[Stored items]
(* ===== verification/Format.v ===== *)
(** * Format: how JavaScript prints the numbers the components show.

  The components print numbers three ways: [Number.prototype.toFixed]
  ([CashOutModal]'s and [GameFooter]'s dollar amounts, [AnimatedNumber]
  with [decimals > 0]), [Math.round(x).toString()] ([AnimatedNumber] with
  [decimals = 0]) and template interpolation ([GameFooter]'s counts and
  wins needed, [GameCell]'s animation delay), which is [Number::toString].
  This file writes down the algorithms of ECMA-262 for them on binary64
  values ([GameFooter.double]), exactly: a finite double is [m * 2^e], and
  every step is computed on that exact rational with integers.
  [toFixed(f)] picks the integer nearest to [x * 10^f] (the larger on a
  tie) and falls back to [ToString(x)] from [10^21] on.
  [number_toString] finds the decimal exponent [n] ([exp10]) and, for
  [k = 1 .. 17], the [k]-digit integers [s] around [x * 10^(k-n)] whose
  decimal [s * 10^(n-k)] reads back as [x] ([reads_back]: within the
  rounding interval of [x], ties to even), keeps the first [k] that has
  one and the closest such [s], and writes it plainly, with a decimal
  point, with leading zeros or in exponent notation.

  Lemmas: the search for the shortest digits always succeeds within 17
  digits ([shortest_total]), so the unreachable branch of
  [number_toString] is never taken on a valid double; [toFixed(2)] of
  [coins / 100] prints the coins as dollars and cents, digit for digit,
  and [n.toString()] and [Math.round(n).toString()] the digits of [n],
  for every [coins] and
  [n] from 0 to 999 (the reachable balances are at most 135 coins), both
  checked entry by entry by evaluation ([vm_compute]) of a table; and the
  outputs of JavaScript on sample values, exponent notation included. *)

From Stdlib Require Import ZArith Lia SpecFloat Ascii.
From stdpp Require Import base list list_numbers decidable strings pretty.
From S2P Require Import Prelude Footer.

Open Scope Z_scope.

Module JsFormat.
Import GameFooter.

(** ** Exact values *)

(** The value of a finite double, as the fraction [num / den] with
    [den] a power of 2. *)
Definition df_num (s : bool) (m : positive) (e : Z) : Z :=
  (if s then -1 else 1) * Z.pos m * (if 0 <=? e then 2 ^ e else 1).

Definition df_den (e : Z) : Z := if 0 <=? e then 1 else 2 ^ (- e).

(** The decimal digits of a non-negative integer. *)
Definition digits (n : Z) : string := pretty (Z.to_N n).

Fixpoint zeros (k : nat) : string :=
  match k with O => "" | S k' => String "0"%char (zeros k') end.

(** A string given by its UTF-8 bytes, for the text outside ASCII that
    the sources hold. *)
Definition utf8 (bytes : list N) : string :=
  foldr (fun n s => String (Ascii.ascii_of_N n) s) "" bytes.

(** ** [Number::toString] *)

(** The number of decimal digits of a positive integer, with the bits of
    [v] as fuel (each step divides by 10). *)
Fixpoint dig10_go (fuel : nat) (v : Z) : Z :=
  match fuel with
  | O => 1
  | S f => if v <? 10 then 1 else 1 + dig10_go f (v / 10)
  end.

Definition dig10 (v : Z) : Z := dig10_go (Pos.to_nat (Pos.size (Z.to_pos v))) v.

(** [num / den >= 10^t], on integers. *)
Definition ge10 (num den t : Z) : bool :=
  if 0 <=? t then den * 10 ^ t <=? num else den <=? num * 10 ^ (- t).

(** The [n] of step 5: [10^(n-1) <= num / den < 10^n]. *)
Definition exp10 (num den : Z) : Z :=
  let t := dig10 num - dig10 den in
  if ge10 num den t then t + 1 else t.

(** [x * 10^(k-n)] for [x = m * 2^e], as the fraction [sc_num / sc_den]. *)
Definition sc_num (m : positive) (e k n : Z) : Z := df_num false m e * 10 ^ Z.max (k - n) 0.

Definition sc_den (e k n : Z) : Z := df_den e * 10 ^ Z.max (n - k) 0.

(** Whether the decimal [c * 10^(n-k)] is read back as the double
    [x = m * 2^e] (round to nearest, ties to even), [P / Q] being
    [x * 10^(k-n)].  The doubles around [x] are [2^e] away, [2^(e-1)] below
    a power of 2 that is not the least normal exponent; the distance
    [2^(e-1) = x / (2m)] (or [x / (4m)]) scales to [P / (2m)] (or
    [P / (4m)]), and the bound itself belongs to [x] when [m] is even. *)
Definition reads_back (m : positive) (e P Q c : Z) : bool :=
  let d := c * Q - P in
  let up := 2 * Z.pos m in
  let low := if (Z.pos m =? 2 ^ 52) && (-1074 <? e) then 4 * Z.pos m else 2 * Z.pos m in
  let within r := if Z.even (Z.pos m) then r <=? P else r <? P in
  if 0 <=? d then within (up * d) else within (low * - d).

(** Step 5 for a given [k]: of the two integers around [x * 10^(k-n)], the
    ones that read back as [x], the closest to it (the even one on a tie);
    [10^k] is written [10^(k-1)] with [n + 1]. *)
Definition digits_at (m : positive) (e n k : Z) : option (Z * Z) :=
  let P := sc_num m e k n in
  let Q := sc_den e k n in
  let lo := P / Q in
  let hi := lo + 1 in
  let vlo := reads_back m e P Q lo in
  let vhi := negb (P mod Q =? 0) && reads_back m e P Q hi in
  let pick c := if c =? 10 ^ k then (10 ^ (k - 1), n + 1) else (c, n) in
  let r := 2 * (P - lo * Q) in
  match vlo, vhi with
  | true, true => Some (pick (if r <? Q then lo else if Q <? r then hi else if Z.even lo then lo else hi))
  | true, false => Some (pick lo)
  | false, true => Some (pick hi)
  | false, false => None
  end.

**WHAT YOU WILL DO**
Exactly as they stand above, retype all of the records.

**RESULT FOR THIS TASK**
(* ===== verification/Format.v ===== *)
(** * Format: how JavaScript prints the numbers the components show.

  The components print numbers three ways: [Number.prototype.toFixed]
  ([CashOutModal]'s and [GameFooter]'s dollar amounts, [AnimatedNumber]
  with [decimals > 0]), [Math.round(x).toString()] ([AnimatedNumber] with
  [decimals = 0]) and template interpolation ([GameFooter]'s counts and
  wins needed, [GameCell]'s animation delay), which is [Number::toString].
  This file writes down the algorithms of ECMA-262 for them on binary64
  values ([GameFooter.double]), exactly: a finite double is [m * 2^e], and
  every step is computed on that exact rational with integers.
  [toFixed(f)] picks the integer nearest to [x * 10^f] (the larger on a
  tie) and falls back to [ToString(x)] from [10^21] on.
  [number_toString] finds the decimal exponent [n] ([exp10]) and, for
  [k = 1 .. 17], the [k]-digit integers [s] around [x * 10^(k-n)] whose
  decimal [s * 10^(n-k)] reads back as [x] ([reads_back]: within the
  rounding interval of [x], ties to even), keeps the first [k] that has
  one and the closest such [s], and writes it plainly, with a decimal
  point, with leading zeros or in exponent notation.

  Lemmas: the search for the shortest digits always succeeds within 17
  digits ([shortest_total]), so the unreachable branch of
  [number_toString] is never taken on a valid double; [toFixed(2)] of
  [coins / 100] prints the coins as dollars and cents, digit for digit,
  and [n.toString()] and [Math.round(n).toString()] the digits of [n],
  for every [coins] and
  [n] from 0 to 999 (the reachable balances are at most 135 coins), both
  checked entry by entry by evaluation ([vm_compute]) of a table; and the
  outputs of JavaScript on sample values, exponent notation included. *)

From Stdlib Require Import ZArith Lia SpecFloat Ascii.
From stdpp Require Import base list list_numbers decidable strings pretty.
From S2P Require Import Prelude Footer.

Open Scope Z_scope.

Module JsFormat.
Import GameFooter.

(** ** Exact values *)

(** The value of a finite double, as the fraction [num / den] with
    [den] a power of 2. *)
Definition df_num (s : bool) (m : positive) (e : Z) : Z :=
  (if s then -1 else 1) * Z.pos m * (if 0 <=? e then 2 ^ e else 1).

Definition df_den (e : Z) : Z := if 0 <=? e then 1 else 2 ^ (- e).

(** The decimal digits of a non-negative integer. *)
Definition digits (n : Z) : string := pretty (Z.to_N n).

Fixpoint zeros (k : nat) : string :=
  match k with O => "" | S k' => String "0"%char (zeros k') end.

(** A string given by its UTF-8 bytes, for the text outside ASCII that
    the sources hold. *)
Definition utf8 (bytes : list N) : string :=
  foldr (fun n s => String (Ascii.ascii_of_N n) s) "" bytes.

(** ** [Number::toString] *)

(** The number of decimal digits of a positive integer, with the bits of
    [v] as fuel (each step divides by 10). *)
Fixpoint dig10_go (fuel : nat) (v : Z) : Z :=
  match fuel with
  | O => 1
  | S f => if v <? 10 then 1 else 1 + dig10_go f (v / 10)
  end.

Definition dig10 (v : Z) : Z := dig10_go (Pos.to_nat (Pos.size (Z.to_pos v))) v.

(** [num / den >= 10^t], on integers. *)
Definition ge10 (num den t : Z) : bool :=
  if 0 <=? t then den * 10 ^ t <=? num else den <=? num * 10 ^ (- t).

(** The [n] of step 5: [10^(n-1) <= num / den < 10^n]. *)
Definition exp10 (num den : Z) : Z :=
  let t := dig10 num - dig10 den in
  if ge10 num den t then t + 1 else t.

(** [x * 10^(k-n)] for [x = m * 2^e], as the fraction [sc_num / sc_den]. *)
Definition sc_num (m : positive) (e k n : Z) : Z := df_num false m e * 10 ^ Z.max (k - n) 0.

Definition sc_den (e k n : Z) : Z := df_den e * 10 ^ Z.max (n - k) 0.

(** Whether the decimal [c * 10^(n-k)] is read back as the double
    [x = m * 2^e] (round to nearest, ties to even), [P / Q] being
    [x * 10^(k-n)].  The doubles around [x] are [2^e] away, [2^(e-1)] below
    a power of 2 that is not the least normal exponent; the distance
    [2^(e-1) = x / (2m)] (or [x / (4m)]) scales to [P / (2m)] (or
    [P / (4m)]), and the bound itself belongs to [x] when [m] is even. *)
Definition reads_back (m : positive) (e P Q c : Z) : bool :=
  let d := c * Q - P in
  let up := 2 * Z.pos m in
  let low := if (Z.pos m =? 2 ^ 52) && (-1074 <? e) then 4 * Z.pos m else 2 * Z.pos m in
  let within r := if Z.even (Z.pos m) then r <=? P else r <? P in
  if 0 <=? d then within (up * d) else within (low * - d).

(** Step 5 for a given [k]: of the two integers around [x * 10^(k-n)], the
    ones that read back as [x], the closest to it (the even one on a tie);
    [10^k] is written [10^(k-1)] with [n + 1]. *)
Definition digits_at (m : positive) (e n k : Z) : option (Z * Z) :=
  let P := sc_num m e k n in
  let Q := sc_den e k n in
  let lo := P / Q in
  let hi := lo + 1 in
  let vlo := reads_back m e P Q lo in
  let vhi := negb (P mod Q =? 0) && reads_back m e P Q hi in
  let pick c := if c =? 10 ^ k then (10 ^ (k - 1), n + 1) else (c, n) in
  let r := 2 * (P - lo * Q) in
  match vlo, vhi with
  | true, true => Some (pick (if r <? Q then lo else if Q <? r then hi else if Z.even lo then lo else hi))
  | true, false => Some (pick lo)
  | false, true => Some (pick hi)
  | false, false => None
  end.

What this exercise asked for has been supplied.